In the spring of 2015, Flood co-taught a course called Product Realization within the university’s School of Engineering. The class places mechanical and electrical engineers together with art students to solve problems that local companies are trying to solve. The course allows the students the opportunity to work in a group environment where each person brings their area of specialty to solve a specific problem. Flood explains, “Companies such as GE Health, Rexnord, Lorence Manufacturing Corporation, as well as local start-up companies buy into the class and assist in mentoring the student groups as they develop a product from initial concept to finished functional prototype.”
He utilizes the a PCNC 1100 in the classroom as a machine to both teach CAD/CAM workflow as well as give students access to really making things. “First and foremost, the Tormach mill is approachable. This is something that is important to me as I am teaching students in a class where this is their first encounter with CNC machining,” Flood explains. “Many of the students are aware of the theory of CNC machining, but being able to have confidence to approach a machine and put that theory into practice is important. If their first encounter with CNC were to involve a large industrial scale machining center, that learning curve would be steeper. That said, the Tormach is capable of machining industrial-scale parts, holding tolerances, and providing the students with a real-world applied experience.”
With the emergence of the STEM (and STEAM) initiatives, as well as the maker movement, Flood has witnessed a valuable resource in bringing people from various backgrounds together. “It has allowed information to be shared freely, and it has knocked down the barriers between professions. We live in a time like no other, where information is easily accessible and the ability to connect with people across the globe has never been so easy,” he says. “Collaboration with large groups of people providing input is possible in ways we could never have imagined. New software and technology is coming out of these collaborations, and the way in which we solve problems and the tools at our disposable are even more accessible and diverse.”

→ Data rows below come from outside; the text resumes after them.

Lemma resolves_public lookup host port :
  host_resolves_to_non_public_ip lookup host port = false
  ↔ match parse_ip host with
    | Some ip => is_non_public_ip ip = false
    | None => ∃ addrs, lookup host port = Resolved addrs ∧ Forall (λ ip, is_non_public_ip ip = false) addrs
    end.
Proof.
  unfold host_resolves_to_non_public_ip. destruct (parse_ip host) as [ip|]; [done|].
  destruct (lookup host port) as [addrs| |]; [|naive_solver..]. split.
  - intros He. exists addrs. split; [done|]. apply Forall_forall. intros ip Hip.
    destruct (is_non_public_ip ip) eqn:E; [|done].
    rewrite (proj2 (existsb_elem _ addrs)) in He by eauto. done.
  - intros (addrs' & [= <-] & Hf). apply existsb_false. by apply Forall_forall.
Qed.

Lemma compiled_denied lookup s host port e :
  compiled s → e ∈ default [] (denied_domains (config s)) → normalize_host e = host_str host → dns_name (host_str host) →
  host_decision lookup s host port = Blocked Denied.
Proof.
  intros [Hc _] He Hh Hd. unfold host_decision. rewrite <-Hh in *.
  by rewrite (compile_matches_name _ _ _ _ Hc He Hd).
Qed.

(** *** Updating the lists *)

Definition rounds_compiled (rounds : list round) : Prop :=
  Forall (λ t, (∀ new, reloaded t = Ok (Some new) → compiled new) ∧ ∀ s, compiled s → compiled (others t s)) rounds.

Lemma reload_compiled r s s' :
  (∀ new, r = Ok (Some new) → compiled new) → compiled s → reload_if_needed r s = (s', Ok tt) → compiled s'.
Proof.
  intros Hr Hs. unfold reload_if_needed. destruct r as [[new|]|e| |]; try done; intros [= <-]; [|done].
  by apply compiled_with_blocked, Hr.
Qed.

Lemma then_run_Ok {A} m (k : stm ConfigState proxy_error A) s s' a :
  then_run m k s = (s', Ok a) → ∃ s1, m s = (s1, Ok tt) ∧ k s1 = (s', Ok a).
Proof. unfold then_run. intros Hr. apply stm_bind_Ok in Hr as (s1 & [] & H1 & H2). eauto. Qed.

Lemma update_loop_denied rounds host s s' :
  rounds_compiled rounds → compiled s → dns_name (host_str host) → update_loop rounds host DenyList s = (s', Ok tt) →
  compiled s' ∧ ∃ e, e ∈ default [] (denied_domains (config s')) ∧ normalize_host e = host_str host.
Proof.
  intros Hrs Hs Hd. revert s Hs. induction Hrs as [|t rounds [Hr Ho] Hrs IH]; intros s Hs; [done|].
  cbn [update_loop]. intros (s1 & H1 & H2)%then_run_Ok. apply (reload_compiled _ _ _ Hr Hs) in H1.
  destruct (update_snapshot host DenyList s1) as [[p|]|e| |] eqn:E; try done.
  - destruct (update_commit p (others t s1)) as [s2|] eqn:E2; [|by apply IH in H2; auto].
    injection H2 as <-. unfold update_commit in E2. case_decide; [|done]. injection E2 as <-.
    apply update_snapshot_enforced in E as ([Hc _] & _ & Hcfg & _). split; [done|].
    exists (host_str host). rewrite Hcfg. split; [|by apply dns_name_host].
    apply elem_of_denied, upsert_entries. by left.
  - injection H2 as <-. split; [done|]. unfold update_snapshot in E.
    destruct (existsb _ (kind_entries DenyList (config s1))) eqn:Et.
    + apply existsb_elem in Et as (e & He & Hn). apply bool_decide_eq_true in Hn. eauto.
    + cbn [andb] in E. apply bind_Ok_inv in E as (? & _ & E). by apply bind_Ok_inv in E as (? & _ & E).
Qed.

(** *** Recording *)

Definition record_all (entries : list BlockedRequest) (s : ConfigState) : ConfigState :=
  foldl (λ s entry, (record_blocked (Ok None) false entry s).1) s entries.

Lemma record_all_spec entries s :
  buffered s → blocked_total s <= U64_MAX →
  let s' := record_all entries s in
  blocked s' = lastn (N.of_nat MAX_BLOCKED_EVENTS) (blocked s ++ entries)
  ∧ blocked_total s' = N.min U64_MAX (blocked_total s + N.of_nat (length entries))
  ∧ config s' = config s.
Proof.
  unfold record_all. revert s. induction entries as [|e entries IH]; intros s Hb Ht; cbv zeta.
  - simpl. rewrite app_nil_r, lastn_all; [split; [done|split; [lia|done]]|]. unfold buffered, len in *. lia.
  - cbn [foldl]. change ((record_blocked (Ok None) false e s).1) with (push_blocked e s).
    destruct (IH (push_blocked e s)) as (Hbl & Htot & Hcfg); [apply pop_excess_length|simpl; lia|].
    rewrite Hbl, Htot, Hcfg. split; [|split; [simpl; lia|done]]. cbn [push_blocked with_blocked blocked].
    rewrite pop_excess_lastn, <-lastn_app_lastn, <-app_assoc. done.
Qed.

(** *** What an answer to allow a request means *)

Definition reachable_address (lookup : str → N → lookup_result) (s : ConfigState) (host : Host) (port : N) : Prop :=
  if local_literal host then is_explicit_local_allowlisted (default [] (allowed_domains (config s))) host = true
  else match parse_ip (host_str host) with
       | Some ip => is_non_public_ip ip = false
       | None =>
           ∃ addrs, lookup (host_str host) port = Resolved addrs ∧ Forall (λ ip, is_non_public_ip ip = false) addrs
       end.

Lemma host_decision_overridable lookup s host port :
  host_decision lookup s host port = Allowed ∨ host_decision lookup s host port = Blocked NotAllowed →
  is_match (deny_set s) (host_str host) = false
  ∧ (allow_local_binding (config s) = true ∨ reachable_address lookup s host port).
Proof.
  unfold host_decision, reachable_address. cbv zeta. intros Hd.
  destruct (is_match (deny_set s) (host_str host)); [destruct Hd; done|]. split; [done|].
  destruct (allow_local_binding (config s)); [by left|right]. cbn [negb andb] in Hd.
  destruct (local_literal host).
  - destruct (is_explicit_local_allowlisted _ host); [done|]. destruct Hd; done.
  - apply resolves_public. destruct (host_resolves_to_non_public_ip lookup (host_str host) port); [|done]. destruct Hd; done.
Qed.

Lemma decide_request_allow decider request d o :
  decide_request decider request d = (AllowRequest, o) →
  (d = Allowed ∧ o = false)
  ∨ (d = Blocked NotAllowed ∧ o = true ∧ ∃ f, decider = Some f ∧ f request = AllowRequest).
Proof.
  unfold decide_request, deny_with_source. destruct d as [|[]]; [naive_solver|done| |done].
  destruct decider as [f|]; [|done]. cbv zeta. destruct (f request) eqn:E; simpl; [|done]. intros [= <-]. right. eauto.
Qed.

(** * Properties *)

(** However the tasks that reload, update and record interleave, the state they
    share keeps the managed constraints, its deny and allow sets are those
    compiled from its configuration, and it buffers at most 200 blocked
    requests, when this holds of the states the reloader returns. *)
Theorem policy_always_enforced (loads : ConfigState → Prop) (s : ConfigState) (w : world) :
  (∀ s, loads s → enforced s) → enforced s → buffered s → reachable loads s w →
  validate_policy_against_constraints (config (shared w)) (constraints (shared w)) = Ok tt
  ∧ compile_denylist_globset (default [] (denied_domains (config (shared w)))) = Ok (deny_set (shared w))
  ∧ compile_allowlist_globset (default [] (allowed_domains (config (shared w)))) = Ok (allow_set (shared w))
  ∧ (length (blocked (shared w)) ≤ MAX_BLOCKED_EVENTS)%nat.
Proof.
  intros Hl He Hb Hr. destruct (reachable_ok _ _ _ Hl He Hb Hr) as ([[Hd Ha] Hp] & Hbuf & _).
  split; [by apply validate_policy_Ok|done].
Qed.

(** Once [add_denied_domain] has returned, the proxy blocks the name as denied,
    in whatever case and with whatever final dots it was given and whatever
    else is allowed. *)
Theorem denied_domain_is_blocked (rounds : list round) (host : str) (s s' : ConfigState)
    (lookup : str → N → lookup_result) (port : N) :
  dns_text host → rounds_compiled rounds → compiled s → add_denied_domain rounds host s = (s', Ok tt) →
  host_blocked (Ok None) lookup host port s' = (s', Ok (Blocked Denied)).
Proof.
  intros Ht Hr Hs Hadd. unfold add_denied_domain, update_domain_list in Hadd.
  apply stm_bind_Ok in Hadd as (s1 & h & H1 & H2). unfold stm_lift in H1. injection H1 as <- Hp.
  apply map_err_Ok in Hp. unfold host_parse in Hp. cbv zeta in Hp. case_decide as Hn; [done|]. injection Hp as <-.
  pose proof (dns_name_normalized host Ht Hn) as Hd.
  destruct (update_loop_denied rounds {| host_str := normalize_host host |} s s' Hr Hs Hd H2) as (Hc & e & He & Hh).
  unfold host_blocked, reading, then_run, inspect, mbind, stm_bind, reload_if_needed. f_equal. f_equal.
  unfold host_parse. cbv zeta. rewrite decide_False by done. by eapply compiled_denied.
Qed.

He continues, “Companies are realizing that innovation comes out of an applied approach to learning through making, and working with materials. I started manual machining by reading a copy of South Bend’s ‘How to Run a Lathe’ because it was difficult at that time to get information on using a lathe. That’s when industrial arts programs were being shut down, and the trades seemed to be dying. It seems that, now with the emergence of the ‘maker’ movement, that an awareness of the importance of making in a creative environment, is on the rise.”
Flood has seen, first-hand, the value of making in education, with both his students and his own learning experiences. “With the extensive number of Tormach users sharing knowledge via the internet, I am able to demonstrate to students how, just by having this single machine, a business can be built around it and the associated knowledge of owning and running a Tormach. This gives my students the ability to dream of ideas and engage in entrepreneurial activities that are centered on problem solving and innovation.”